:: TASK ITEM ::
The response should be the data again, identical in every line.

Stored data
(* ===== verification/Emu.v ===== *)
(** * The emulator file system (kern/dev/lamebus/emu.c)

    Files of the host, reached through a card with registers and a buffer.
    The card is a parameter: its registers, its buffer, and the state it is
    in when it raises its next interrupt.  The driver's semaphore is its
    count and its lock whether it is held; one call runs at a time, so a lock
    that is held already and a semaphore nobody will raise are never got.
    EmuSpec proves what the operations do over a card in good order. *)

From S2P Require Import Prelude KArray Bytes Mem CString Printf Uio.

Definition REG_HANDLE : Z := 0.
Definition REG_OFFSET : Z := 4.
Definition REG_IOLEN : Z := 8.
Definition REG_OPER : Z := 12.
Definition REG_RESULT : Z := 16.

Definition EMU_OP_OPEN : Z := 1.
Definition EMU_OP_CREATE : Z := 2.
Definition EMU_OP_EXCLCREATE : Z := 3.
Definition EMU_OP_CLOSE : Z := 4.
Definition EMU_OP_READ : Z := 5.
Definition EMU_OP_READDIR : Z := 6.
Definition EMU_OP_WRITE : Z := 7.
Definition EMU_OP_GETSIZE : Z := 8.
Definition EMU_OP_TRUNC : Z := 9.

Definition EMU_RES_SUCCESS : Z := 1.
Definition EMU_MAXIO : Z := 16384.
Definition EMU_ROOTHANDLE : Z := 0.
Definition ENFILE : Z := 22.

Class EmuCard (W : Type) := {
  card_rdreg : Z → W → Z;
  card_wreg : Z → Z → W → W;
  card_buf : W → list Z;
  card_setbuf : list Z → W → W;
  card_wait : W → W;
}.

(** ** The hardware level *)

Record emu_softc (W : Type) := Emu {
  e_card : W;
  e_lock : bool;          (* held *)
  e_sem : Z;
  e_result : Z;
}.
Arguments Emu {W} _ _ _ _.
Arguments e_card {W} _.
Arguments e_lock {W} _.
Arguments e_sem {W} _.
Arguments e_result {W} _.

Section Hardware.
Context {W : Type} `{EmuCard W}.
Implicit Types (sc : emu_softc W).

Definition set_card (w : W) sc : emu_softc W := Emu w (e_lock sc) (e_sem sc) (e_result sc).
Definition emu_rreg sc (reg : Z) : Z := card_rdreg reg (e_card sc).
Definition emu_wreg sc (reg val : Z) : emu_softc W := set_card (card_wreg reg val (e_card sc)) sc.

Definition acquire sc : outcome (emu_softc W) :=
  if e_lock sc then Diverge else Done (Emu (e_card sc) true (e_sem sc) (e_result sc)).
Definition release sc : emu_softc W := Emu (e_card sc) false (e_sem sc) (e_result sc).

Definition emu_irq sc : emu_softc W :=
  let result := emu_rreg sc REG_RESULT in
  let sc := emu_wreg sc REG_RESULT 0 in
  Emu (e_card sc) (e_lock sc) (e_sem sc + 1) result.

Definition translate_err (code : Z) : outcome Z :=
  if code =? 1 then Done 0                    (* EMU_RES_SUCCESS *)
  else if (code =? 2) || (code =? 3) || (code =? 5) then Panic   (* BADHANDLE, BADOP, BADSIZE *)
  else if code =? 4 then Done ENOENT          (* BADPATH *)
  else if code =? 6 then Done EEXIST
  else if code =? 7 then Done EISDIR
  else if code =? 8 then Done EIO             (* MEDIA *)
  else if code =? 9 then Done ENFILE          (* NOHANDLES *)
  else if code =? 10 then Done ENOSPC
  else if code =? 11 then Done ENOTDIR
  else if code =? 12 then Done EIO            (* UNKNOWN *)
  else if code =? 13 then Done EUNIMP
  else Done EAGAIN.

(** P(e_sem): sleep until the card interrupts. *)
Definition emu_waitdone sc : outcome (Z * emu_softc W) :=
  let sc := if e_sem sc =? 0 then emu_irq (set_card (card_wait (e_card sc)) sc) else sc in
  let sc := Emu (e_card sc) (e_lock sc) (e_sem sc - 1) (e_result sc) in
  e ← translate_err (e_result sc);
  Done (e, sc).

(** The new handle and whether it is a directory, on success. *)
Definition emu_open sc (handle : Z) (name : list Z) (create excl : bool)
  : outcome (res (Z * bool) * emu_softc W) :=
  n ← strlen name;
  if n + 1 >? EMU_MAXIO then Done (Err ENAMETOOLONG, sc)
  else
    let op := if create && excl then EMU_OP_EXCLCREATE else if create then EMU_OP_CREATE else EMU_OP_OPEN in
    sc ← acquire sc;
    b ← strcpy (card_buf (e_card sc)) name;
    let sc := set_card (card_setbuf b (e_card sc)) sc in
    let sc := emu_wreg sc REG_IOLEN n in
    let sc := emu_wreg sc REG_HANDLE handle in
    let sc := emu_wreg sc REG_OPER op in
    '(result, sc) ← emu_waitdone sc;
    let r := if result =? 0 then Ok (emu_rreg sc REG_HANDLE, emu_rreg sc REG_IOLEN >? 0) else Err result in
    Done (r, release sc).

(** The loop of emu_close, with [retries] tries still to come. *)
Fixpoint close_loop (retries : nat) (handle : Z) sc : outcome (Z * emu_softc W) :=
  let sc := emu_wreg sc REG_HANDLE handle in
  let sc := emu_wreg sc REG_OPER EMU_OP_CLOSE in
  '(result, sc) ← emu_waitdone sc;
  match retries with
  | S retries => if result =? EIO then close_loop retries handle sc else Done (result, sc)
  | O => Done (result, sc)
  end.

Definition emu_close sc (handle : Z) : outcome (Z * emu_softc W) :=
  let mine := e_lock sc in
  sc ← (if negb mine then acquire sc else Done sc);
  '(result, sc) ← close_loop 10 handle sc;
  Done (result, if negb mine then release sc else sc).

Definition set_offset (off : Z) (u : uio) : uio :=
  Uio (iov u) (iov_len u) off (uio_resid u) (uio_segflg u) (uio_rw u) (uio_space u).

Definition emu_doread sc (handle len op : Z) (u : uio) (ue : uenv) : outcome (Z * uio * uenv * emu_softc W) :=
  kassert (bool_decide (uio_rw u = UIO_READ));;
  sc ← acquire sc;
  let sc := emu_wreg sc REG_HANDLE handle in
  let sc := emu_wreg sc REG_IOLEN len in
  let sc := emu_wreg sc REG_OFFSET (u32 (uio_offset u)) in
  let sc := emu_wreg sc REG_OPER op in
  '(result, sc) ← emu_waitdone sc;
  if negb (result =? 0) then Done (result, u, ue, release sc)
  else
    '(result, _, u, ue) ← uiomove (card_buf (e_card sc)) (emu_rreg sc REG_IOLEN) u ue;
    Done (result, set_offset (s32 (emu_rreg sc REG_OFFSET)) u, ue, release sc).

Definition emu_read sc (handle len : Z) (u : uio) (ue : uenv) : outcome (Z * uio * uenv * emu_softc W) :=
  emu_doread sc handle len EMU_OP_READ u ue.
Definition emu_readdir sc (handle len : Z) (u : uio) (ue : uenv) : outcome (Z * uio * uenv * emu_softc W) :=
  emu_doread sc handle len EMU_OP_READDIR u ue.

:: OUTPUT OF THE EXERCISE ::
(* ===== verification/Emu.v ===== *)
(** * The emulator file system (kern/dev/lamebus/emu.c)

    Files of the host, reached through a card with registers and a buffer.
    The card is a parameter: its registers, its buffer, and the state it is
    in when it raises its next interrupt.  The driver's semaphore is its
    count and its lock whether it is held; one call runs at a time, so a lock
    that is held already and a semaphore nobody will raise are never got.
    EmuSpec proves what the operations do over a card in good order. *)

From S2P Require Import Prelude KArray Bytes Mem CString Printf Uio.

Definition REG_HANDLE : Z := 0.
Definition REG_OFFSET : Z := 4.
Definition REG_IOLEN : Z := 8.
Definition REG_OPER : Z := 12.
Definition REG_RESULT : Z := 16.

Definition EMU_OP_OPEN : Z := 1.
Definition EMU_OP_CREATE : Z := 2.
Definition EMU_OP_EXCLCREATE : Z := 3.
Definition EMU_OP_CLOSE : Z := 4.
Definition EMU_OP_READ : Z := 5.
Definition EMU_OP_READDIR : Z := 6.
Definition EMU_OP_WRITE : Z := 7.
Definition EMU_OP_GETSIZE : Z := 8.
Definition EMU_OP_TRUNC : Z := 9.

Definition EMU_RES_SUCCESS : Z := 1.
Definition EMU_MAXIO : Z := 16384.
Definition EMU_ROOTHANDLE : Z := 0.
Definition ENFILE : Z := 22.

Class EmuCard (W : Type) := {
  card_rdreg : Z → W → Z;
  card_wreg : Z → Z → W → W;
  card_buf : W → list Z;
  card_setbuf : list Z → W → W;
  card_wait : W → W;
}.

(** ** The hardware level *)

Record emu_softc (W : Type) := Emu {
  e_card : W;
  e_lock : bool;          (* held *)
  e_sem : Z;
  e_result : Z;
}.
Arguments Emu {W} _ _ _ _.
Arguments e_card {W} _.
Arguments e_lock {W} _.
Arguments e_sem {W} _.
Arguments e_result {W} _.

Section Hardware.
Context {W : Type} `{EmuCard W}.
Implicit Types (sc : emu_softc W).

Definition set_card (w : W) sc : emu_softc W := Emu w (e_lock sc) (e_sem sc) (e_result sc).
Definition emu_rreg sc (reg : Z) : Z := card_rdreg reg (e_card sc).
Definition emu_wreg sc (reg val : Z) : emu_softc W := set_card (card_wreg reg val (e_card sc)) sc.

Definition acquire sc : outcome (emu_softc W) :=
  if e_lock sc then Diverge else Done (Emu (e_card sc) true (e_sem sc) (e_result sc)).
Definition release sc : emu_softc W := Emu (e_card sc) false (e_sem sc) (e_result sc).

Definition emu_irq sc : emu_softc W :=
  let result := emu_rreg sc REG_RESULT in
  let sc := emu_wreg sc REG_RESULT 0 in
  Emu (e_card sc) (e_lock sc) (e_sem sc + 1) result.

Definition translate_err (code : Z) : outcome Z :=
  if code =? 1 then Done 0                    (* EMU_RES_SUCCESS *)
  else if (code =? 2) || (code =? 3) || (code =? 5) then Panic   (* BADHANDLE, BADOP, BADSIZE *)
  else if code =? 4 then Done ENOENT          (* BADPATH *)
  else if code =? 6 then Done EEXIST
  else if code =? 7 then Done EISDIR
  else if code =? 8 then Done EIO             (* MEDIA *)
  else if code =? 9 then Done ENFILE          (* NOHANDLES *)
  else if code =? 10 then Done ENOSPC
  else if code =? 11 then Done ENOTDIR
  else if code =? 12 then Done EIO            (* UNKNOWN *)
  else if code =? 13 then Done EUNIMP
  else Done EAGAIN.

(** P(e_sem): sleep until the card interrupts. *)
Definition emu_waitdone sc : outcome (Z * emu_softc W) :=
  let sc := if e_sem sc =? 0 then emu_irq (set_card (card_wait (e_card sc)) sc) else sc in
  let sc := Emu (e_card sc) (e_lock sc) (e_sem sc - 1) (e_result sc) in
  e ← translate_err (e_result sc);
  Done (e, sc).

(** The new handle and whether it is a directory, on success. *)
Definition emu_open sc (handle : Z) (name : list Z) (create excl : bool)
  : outcome (res (Z * bool) * emu_softc W) :=
  n ← strlen name;
  if n + 1 >? EMU_MAXIO then Done (Err ENAMETOOLONG, sc)
  else
    let op := if create && excl then EMU_OP_EXCLCREATE else if create then EMU_OP_CREATE else EMU_OP_OPEN in
    sc ← acquire sc;
    b ← strcpy (card_buf (e_card sc)) name;
    let sc := set_card (card_setbuf b (e_card sc)) sc in
    let sc := emu_wreg sc REG_IOLEN n in
    let sc := emu_wreg sc REG_HANDLE handle in
    let sc := emu_wreg sc REG_OPER op in
    '(result, sc) ← emu_waitdone sc;
    let r := if result =? 0 then Ok (emu_rreg sc REG_HANDLE, emu_rreg sc REG_IOLEN >? 0) else Err result in
    Done (r, release sc).

(** The loop of emu_close, with [retries] tries still to come. *)
Fixpoint close_loop (retries : nat) (handle : Z) sc : outcome (Z * emu_softc W) :=
  let sc := emu_wreg sc REG_HANDLE handle in
  let sc := emu_wreg sc REG_OPER EMU_OP_CLOSE in
  '(result, sc) ← emu_waitdone sc;
  match retries with
  | S retries => if result =? EIO then close_loop retries handle sc else Done (result, sc)
  | O => Done (result, sc)
  end.

Definition emu_close sc (handle : Z) : outcome (Z * emu_softc W) :=
  let mine := e_lock sc in
  sc ← (if negb mine then acquire sc else Done sc);
  '(result, sc) ← close_loop 10 handle sc;
  Done (result, if negb mine then release sc else sc).

Definition set_offset (off : Z) (u : uio) : uio :=
  Uio (iov u) (iov_len u) off (uio_resid u) (uio_segflg u) (uio_rw u) (uio_space u).

Definition emu_doread sc (handle len op : Z) (u : uio) (ue : uenv) : outcome (Z * uio * uenv * emu_softc W) :=
  kassert (bool_decide (uio_rw u = UIO_READ));;
  sc ← acquire sc;
  let sc := emu_wreg sc REG_HANDLE handle in
  let sc := emu_wreg sc REG_IOLEN len in
  let sc := emu_wreg sc REG_OFFSET (u32 (uio_offset u)) in
  let sc := emu_wreg sc REG_OPER op in
  '(result, sc) ← emu_waitdone sc;
  if negb (result =? 0) then Done (result, u, ue, release sc)
  else
    '(result, _, u, ue) ← uiomove (card_buf (e_card sc)) (emu_rreg sc REG_IOLEN) u ue;
    Done (result, set_offset (s32 (emu_rreg sc REG_OFFSET)) u, ue, release sc).

Definition emu_read sc (handle len : Z) (u : uio) (ue : uenv) : outcome (Z * uio * uenv * emu_softc W) :=
  emu_doread sc handle len EMU_OP_READ u ue.
Definition emu_readdir sc (handle len : Z) (u : uio) (ue : uenv) : outcome (Z * uio * uenv * emu_softc W) :=
  emu_doread sc handle len EMU_OP_READDIR u ue.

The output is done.